I want to create a neural network which can add two integer numbers. I have designed it as follows:
question I have really low accuracy of 0.002% . what can i do to increase it?
For creating data:
import numpy as np import random a=[] b=[] c=[]
for i in range(1, 1001): a.append(random.randint(1,999)) b.append(random.randint(1,999)) c.append(a[i-1] + b[i-1])
X = np.array([a,b]).transpose() y = np.array(c).transpose().reshape(-1, 1)
scaling my data :
from sklearn.preprocessing import MinMaxScaler
minmax = MinMaxScaler()
minmax2 = MinMaxScaler()
X = minmax.fit_transform(X)
y = minmax2.fit_transform(y)
- The network :
from keras import Sequential
from keras.layers import Dense
from keras.optimizers import SGD
clfa = Sequential()
clfa.add(Dense(input_dim=2, output_dim=2, activation='sigmoid', kernel_initializer='he_uniform'))
clfa.add(Dense(output_dim=2, activation='sigmoid', kernel_initializer='uniform'))
clfa.add(Dense(output_dim=2, activation='sigmoid', kernel_initializer='uniform'))
clfa.add(Dense(output_dim=2, activation='sigmoid', kernel_initializer='uniform'))
clfa.add(Dense(output_dim=1, activation='relu'))
opt = SGD(lr=0.01)
clfa.compile(opt, loss='mean_squared_error', metrics=['acc'])

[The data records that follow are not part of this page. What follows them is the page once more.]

(* ===== verification/MemFile.v ===== *)
(** * Memory files and formatted output to streams (user/lib/libc/src/stdio)

    The callbacks of memory files and of the null stream, and printf to a stream and to
    a buffer, which is a memory file.  The floating point conversions of the
    formatter are not modelled: the formats do not have them. *)

From S2P Require Import Prelude DivMod64 Fmt Stdio.

(** ** Memory files *)

Record Memory_FILE_Vars := MkMem { store : list Z; currentCapacity : Z; maximumCapacity : Z; eofPosition : Z; currentPosition : Z }.

(** What realloc returns: the block of the new size, or NULL. *)
Class Realloc := realloc : list Z -> Z -> option (list Z).

Definition at_position (pos : Z) (mp : Memory_FILE_Vars) : Memory_FILE_Vars := MkMem (store mp) (currentCapacity mp) (maximumCapacity mp) (eofPosition mp) pos.

(** The zeros of the gap at the end go to the store instead of the caller's buffer. *)
Definition mem_read (mp : Memory_FILE_Vars) (nBytesToRead : Z) : option (Z * list Z * Memory_FILE_Vars) :=
  if nBytesToRead =? 1 then
    if currentPosition mp <? currentCapacity mp then
      bs ← copy_from (currentPosition mp) 1 (store mp);
      Some (1, bs, at_position (currentPosition mp + 1) mp)
    else if currentPosition mp <? eofPosition mp then Some (1, [0], at_position (currentPosition mp + 1) mp)
    else Some (0, [], mp)
  else
    let nBytesRead := s32 (Z.min (u32 nBytesToRead) (u32 (eofPosition mp - currentPosition mp))) in
    let nBytesToCopy := s32 (Z.min (u32 nBytesRead) (u32 (currentCapacity mp - currentPosition mp))) in
    let nBytesToZero := nBytesRead - nBytesToCopy in
    '(bs, mp) ← (if 0 <? nBytesToCopy then bs ← copy_from (currentPosition mp) nBytesToCopy (store mp); Some (bs, at_position (currentPosition mp + nBytesToCopy) mp)
                 else Some ([], mp));
    mp ← (if 0 <? nBytesToZero then
            st ← copy_to (currentPosition mp) (replicate (Z.to_nat nBytesToZero) 0) (store mp);
            Some (at_position (currentPosition mp + nBytesToZero) (MkMem st (currentCapacity mp) (maximumCapacity mp) (eofPosition mp) (currentPosition mp)))
          else Some mp);
    Some (nBytesRead, bs, mp).

Definition mem_grow `{Realloc} (mp : Memory_FILE_Vars) (newCurrentPosition : Z) : option Memory_FILE_Vars :=
  if (currentCapacity mp <? newCurrentPosition) && (currentCapacity mp <? maximumCapacity mp) then
    let autoGrowCapacity := if 0 <? currentCapacity mp then u32 (currentCapacity mp * 2) else 512 in
    let newCapacity := Z.min (Z.max autoGrowCapacity newCurrentPosition) (maximumCapacity mp) in
    match realloc (store mp) newCapacity with
    | None => Some mp
    | Some st =>
        let nBytesToClear := if currentCapacity mp <? eofPosition mp then u32 (newCapacity - currentCapacity mp) else 0 in
        st ← (if nBytesToClear =? 0 then Some st else copy_to (currentCapacity mp) (replicate (Z.to_nat nBytesToClear) 0) st);
        Some (MkMem st newCapacity (maximumCapacity mp) (eofPosition mp) (currentPosition mp))
    end
  else Some mp.

Definition mem_write `{Realloc} (mp : Memory_FILE_Vars) (pBytes : list Z) : option (Z * Memory_FILE_Vars) :=
  mp ← mem_grow mp (u32 (currentPosition mp + Z.of_nat (length pBytes)));
  let nBytesWritten := s32 (Z.min (Z.of_nat (length pBytes)) (u32 (currentCapacity mp - currentPosition mp))) in
  if nBytesWritten =? 0 then Some (-1, mp)
  else
    st ← copy_to (currentPosition mp) (take (Z.to_nat nBytesWritten) pBytes) (store mp);
    let pos := u32 (currentPosition mp + nBytesWritten) in
    Some (nBytesWritten, MkMem st (currentCapacity mp) (maximumCapacity mp) (if eofPosition mp <? pos then pos else eofPosition mp) pos).

Definition mem_seek (mp : Memory_FILE_Vars) (offset : Z) (whence : whence_t) : option (Z * Memory_FILE_Vars) :=
  let newOffset := match whence with SEEK_CUR => s64 (currentPosition mp + offset) | SEEK_END => s64 (eofPosition mp + offset) | SEEK_SET => offset end in
  if (newOffset <? 0) || (2 ^ 32 - 1 <? newOffset) then Some (EOF, mp)
  else Some (newOffset, MkMem (store mp) (currentCapacity mp) (maximumCapacity mp) (if eofPosition mp <? newOffset then newOffset else eofPosition mp) newOffset).

(** Freeing the store is left out; [store] is NULL afterwards. *)
Definition mem_close (mp : Memory_FILE_Vars) : Z * Memory_FILE_Vars := (0, MkMem [] (currentCapacity mp) (maximumCapacity mp) (eofPosition mp) (currentPosition mp)).

#[export] Instance FILE_mem_callbacks `{Realloc} : FILE_Callbacks Memory_FILE_Vars :=
  { cb_read := mem_read; cb_write := mem_write; cb_seek := Some mem_seek; cb_close := Some mem_close }.

Record FILE_Memory := MkFILE_Memory { base : list Z; initialEof : Z; initialCapacity : Z; fm_maximumCapacity : Z }.

Definition fopen_memory_init (mem : FILE_Memory) (sm : Z) : FILE Memory_FILE_Vars :=
  let mp := if Z.land sm kStreamMode_Append =? kStreamMode_Append then MkMem (base mem) (initialCapacity mem) (fm_maximumCapacity mem) (initialEof mem) (initialEof mem)
            else if Z.land sm kStreamMode_Truncate =? kStreamMode_Truncate then MkMem (base mem) (initialCapacity mem) (fm_maximumCapacity mem) 0 0
            else MkMem (base mem) (initialCapacity mem) (fm_maximumCapacity mem) (initialEof mem) 0 in
  fopen_init mp sm.

(** ** The null stream *)

#[export] Instance FILE_null_callbacks : FILE_Callbacks unit :=
  { cb_read c _ := Some (0, [], c); cb_write c bs := Some (Z.of_nat (length bs), c); cb_seek := None; cb_close := None }.

Definition fopen_null_init (sm : Z) : FILE unit := fopen_init tt sm.

(** ** Formatted output *)

(** The formatter writes with __fputc and __fwrite; after an access outside of an array
    the stream is [None]. *)
#[export] Instance FILE_stream {C} `{FILE_Callbacks C} : Stream (option (FILE C)) := {
  putc_cb ch s := match (s ← s; fputc_ ch s) with Some (r, s) => (r, Some s) | None => (-1, None) end;
  write_cb s bs := match (s ← s; fwrite_ bs s) with Some (r, s) => (r, Some s) | None => (-1, None) end }.

Definition vfprintf {C} `{FILE_Callbacks C} (g : garbage) (format : list Z) (ap : list va_value) (s : FILE C) : option (Z * FILE C) :=
  '(ok, s) ← begin_write s;
  if negb ok then Some (EOF, s)
  else
    '(res, f) ← fmt_print g format ap (fmt_init_i (Some s) false);
    s ← stream f;
    Some (if 0 <=? res then (res, s) else (EOF, set_hasError s)).

Definition snprintf_mode : Z := Z.lor (Z.lor (Z.lor kStreamMode_Write kStreamMode_Truncate) 32) 0x4000.

(** The buffer of the caller and the result; [bufsiz] is the length of the buffer. *)
Definition vsnprintf `{Realloc} (g : garbage) (buffer : option (list Z)) (format : list Z) (ap : list va_value) : option (Z * option (list Z)) :=
  match buffer with
  | Some ((_ :: _) as buffer) =>
      b ← copy_to 0 [0] buffer;
      let cap := Z.of_nat (length b) - 1 in
      '(r, f) ← fmt_print g format ap (fmt_init_i (Some (fopen_memory_init (MkFILE_Memory b 0 cap cap) snprintf_mode)) true);
      s ← stream f;
      '(_, _) ← fclose_ s;
      let b := store (f_context s) in
      if 0 <=? r then b ← copy_to r [0] b; Some (r, Some b) else Some (EOF, Some b)
  | _ =>
      '(r, f) ← fmt_print g format ap (fmt_init_i (Some (fopen_null_init snprintf_mode)) true);
      s ← stream f;
      Some (if 0 <=? r then r else EOF, buffer)
  end.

clfa.fit(X, y, epochs=140)
outputs :
Epoch 133/140
1000/1000 [==============================] - 0s 39us/step - loss: 0.0012 - acc: 0.0020
Epoch 134/140
1000/1000 [==============================] - 0s 40us/step - loss: 0.0012 - acc: 0.0020
Epoch 135/140
1000/1000 [==============================] - 0s 41us/step - loss: 0.0012 - acc: 0.0020
Epoch 136/140
1000/1000 [==============================] - 0s 40us/step - loss: 0.0012 - acc: 0.0020
Epoch 137/140
1000/1000 [==============================] - 0s 41us/step - loss: 0.0012 - acc: 0.0020
Epoch 138/140
1000/1000 [==============================] - 0s 42us/step - loss: 0.0012 - acc: 0.0020
Epoch 139/140
1000/1000 [==============================] - 0s 40us/step - loss: 0.0012 - acc: 0.0020
Epoch 140/140
1000/1000 [==============================] - 0s 42us/step - loss: 0.0012 - acc: 0.0020
That is my code with console outputs..
I have tried every different combinations of optimizers, losses, and activations, plus this data fits perfectly a Linear Regression.